_Exercise_: Compute how many lines in the data below hold the word "reflexivity", then report that number with nothing else.

Stored data entries
|---|

(** ** Evaluation runner: a batch with a failed item *)

Ltac bind_cases H :=
  repeat match type of H with
         | bind ?m _ = Ok _ => destruct m; cbn [bind] in H; [| discriminate H]
         | (if ?b then _ else _) = Ok _ => destruct b
         end.

Lemma clean_result_has_label (call customer_input actual_type result clean : pyval) :
  clean_result_of call customer_input actual_type result = Ok clean ->
  has_label clean.
Proof.
  unfold clean_result_of. intro H. bind_cases H;
    injection H as <-; eexists; reflexivity.
Qed.

Lemma batch_loop_invariant (self : RobustEvaluator) (calls acc results : list pyval) :
  batch_loop self calls acc = Ok results ->
  Forall has_type calls /\
  (Forall has_label acc -> Forall has_label results) /\
  length results <= length acc + length calls.
Proof.
  revert acc. induction calls as [| call calls IH]; intros acc H.
  - injection H as <-. repeat split; [constructor | auto | simpl; lia].
  - cbn [batch_loop] in H.
    destruct (subscript call "customer_input") as [ci |]; [| discriminate].
    cbn [bind] in H.
    destruct (subscript call "type") as [ty |] eqn:Hty; [| discriminate].
    cbn [bind] in H.
    destruct (RobustEvaluator_invoke self ci) as [result |]; cbn [bind try_except] in H.
    + destruct (clean_result_of call ci ty result) as [clean |] eqn:Hclean;
        cbn [bind try_except] in H.
      * apply IH in H as (Hc & Hl & Hn). repeat split.
        -- constructor; [now exists ty | exact Hc].
        -- intro Hacc. apply Hl. apply Forall_app. split; [exact Hacc |].
           constructor; [| constructor].
           exact (clean_result_has_label _ _ _ _ _ Hclean).
        -- rewrite length_app in Hn. simpl in *. lia.
      * apply IH in H as (Hc & Hl & Hn). repeat split.
        -- constructor; [now exists ty | exact Hc].
        -- exact Hl.
        -- simpl. lia.
    + apply IH in H as (Hc & Hl & Hn). repeat split.
      * constructor; [now exists ty | exact Hc].
      * exact Hl.
      * simpl. lia.
Qed.

Lemma count_if_seq_raise (cond : nat -> pyres bool) (e : pyexn) (n s k : nat) :
  s <= k < s + n ->
  (forall i, s <= i < k -> exists b, cond i = Ok b) ->
  cond k = Raise e ->
  count_if (seq s n) cond = Raise e.
Proof.
  revert s. induction n as [| n IH]; intros s Hk Hok Hraise; [lia |].
  cbn [seq count_if].
  destruct (Nat.eq_dec s k) as [-> | Hne].
  - now rewrite Hraise.
  - destruct (Hok s) as [b Hb]; [lia |]. rewrite Hb. cbn [bind].
    rewrite (IH (S s)); [reflexivity | lia | | exact Hraise].
    intros i Hi. apply Hok. lia.
Qed.

Lemma is_correct_in_range (calls results : list pyval) (i : nat) :
  Forall has_type calls -> Forall has_label results ->
  i < length results -> i < length calls ->
  exists b, is_correct calls results i = Ok b.
Proof.
  intros Hc Hr Hir Hic. unfold is_correct, actual_at, predicted_at, index.
  destruct (nth_error calls i) as [c |] eqn:Ec;
    [| apply nth_error_None in Ec; lia].
  destruct (nth_error results i) as [r |] eqn:Er;
    [| apply nth_error_None in Er; lia].
  rewrite Forall_forall in Hc, Hr.
  destruct (Hc c (nth_error_In _ _ Ec)) as [t Ht].
  destruct (Hr r (nth_error_In _ _ Er)) as [l Hl].
  cbn [bind]. rewrite Ht, Hl. cbn [bind]. eexists. reflexivity.
Qed.

Lemma is_correct_past_results (calls results : list pyval) :
  Forall has_type calls -> length results < length calls ->
  is_correct calls results (length results) = Raise IndexError.
Proof.
  intros Hc Hlt. unfold is_correct, actual_at, predicted_at, index.
  destruct (nth_error calls (length results)) as [c |] eqn:Ec;
    [| apply nth_error_None in Ec; lia].
  rewrite Forall_forall in Hc.
  destruct (Hc c (nth_error_In _ _ Ec)) as [t Ht].
  cbn [bind]. rewrite Ht. cbn [bind].
  rewrite (proj2 (nth_error_None results (length results)) (Nat.le_refl _)).
  reflexivity.
Qed.

(** Every batch that loses an item to the [except] branch ends in
    IndexError: the aggregator indexes [results] up to [len(calls)]. *)
Lemma batch_evaluate_dropped_item (self : RobustEvaluator) (calls : list pyval)
  (limit : option Z) (results : list pyval) :
  let calls' := match limit with Some l => slice_to calls l | None => calls end in
  batch_loop self calls' [] = Ok results ->
  length results < length calls' ->
  batch_evaluate self calls limit = Raise IndexError.
Proof.
  cbv zeta. intros Hloop Hlt. unfold batch_evaluate.
  rewrite Hloop. cbn [bind].
  unfold EvaluationMetrics_invoke, aggregate.
  cbn [mi_calls mi_results mi_categories].
  apply batch_loop_invariant in Hloop as (Hc & Hl & _).
  specialize (Hl (Forall_nil _)).
  rewrite (count_if_seq_raise _ IndexError _ 0 (length results)).
  - reflexivity.
  - lia.
  - intros i Hi. apply is_correct_in_range; [exact Hc | exact Hl | lia | lia].
  - now apply is_correct_past_results.
Qed.

(** C3. A batch of two calls in which the model call fails on the second:
    the loop keeps the first result and drops the second, and then
    batch_evaluate does not emit a report, it raises IndexError, because
    the aggregator runs its index over len(calls) = 2 while results has one
    entry. *)
Theorem batch_with_failed_item_raises :
  RobustEvaluator_invoke flaky_evaluator (PStr "the line drops") = Raise ModelError /\
  (exists r, batch_loop flaky_evaluator two_calls [] = Ok [r]) /\
  batch_evaluate flaky_evaluator two_calls None = Raise IndexError.
Proof.
  repeat apply conj.
  - reflexivity.
  - eexists. vm_compute. reflexivity.
  - vm_compute. reflexivity.
Qed.

(** * Further properties of the code *)

(** ** The combiners beyond rule 1 and rule 2 *)

Lemma get_non_dict (d : pyval) (k : string) (dflt : pyval) :
  is_dict d = false -> get d k dflt = Raise AttributeError.
Proof. destruct d; simpl; intro H; [reflexivity .. | discriminate H]. Qed.

Lemma is_dict_true (d : pyval) : is_dict d = true -> exists kvs, d = PDict kvs.
Proof. destruct d; simpl; intro H; try discriminate H. now exists kvs. Qed.

Lemma subscript_label (d l : pyval) :
  subscript d "call_type" = Ok l -> exists kvs, d = PDict kvs /\ label_of kvs = l.
Proof.
  destruct d; cbn [subscript]; try discriminate.
  destruct (dict_lookup kvs "call_type") as [v |] eqn:Hv; [| discriminate].
  intros [= <-]. exists kvs. split; [reflexivity |].
  unfold label_of. now rewrite Hv.
Qed.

|---|

_Response area_: 10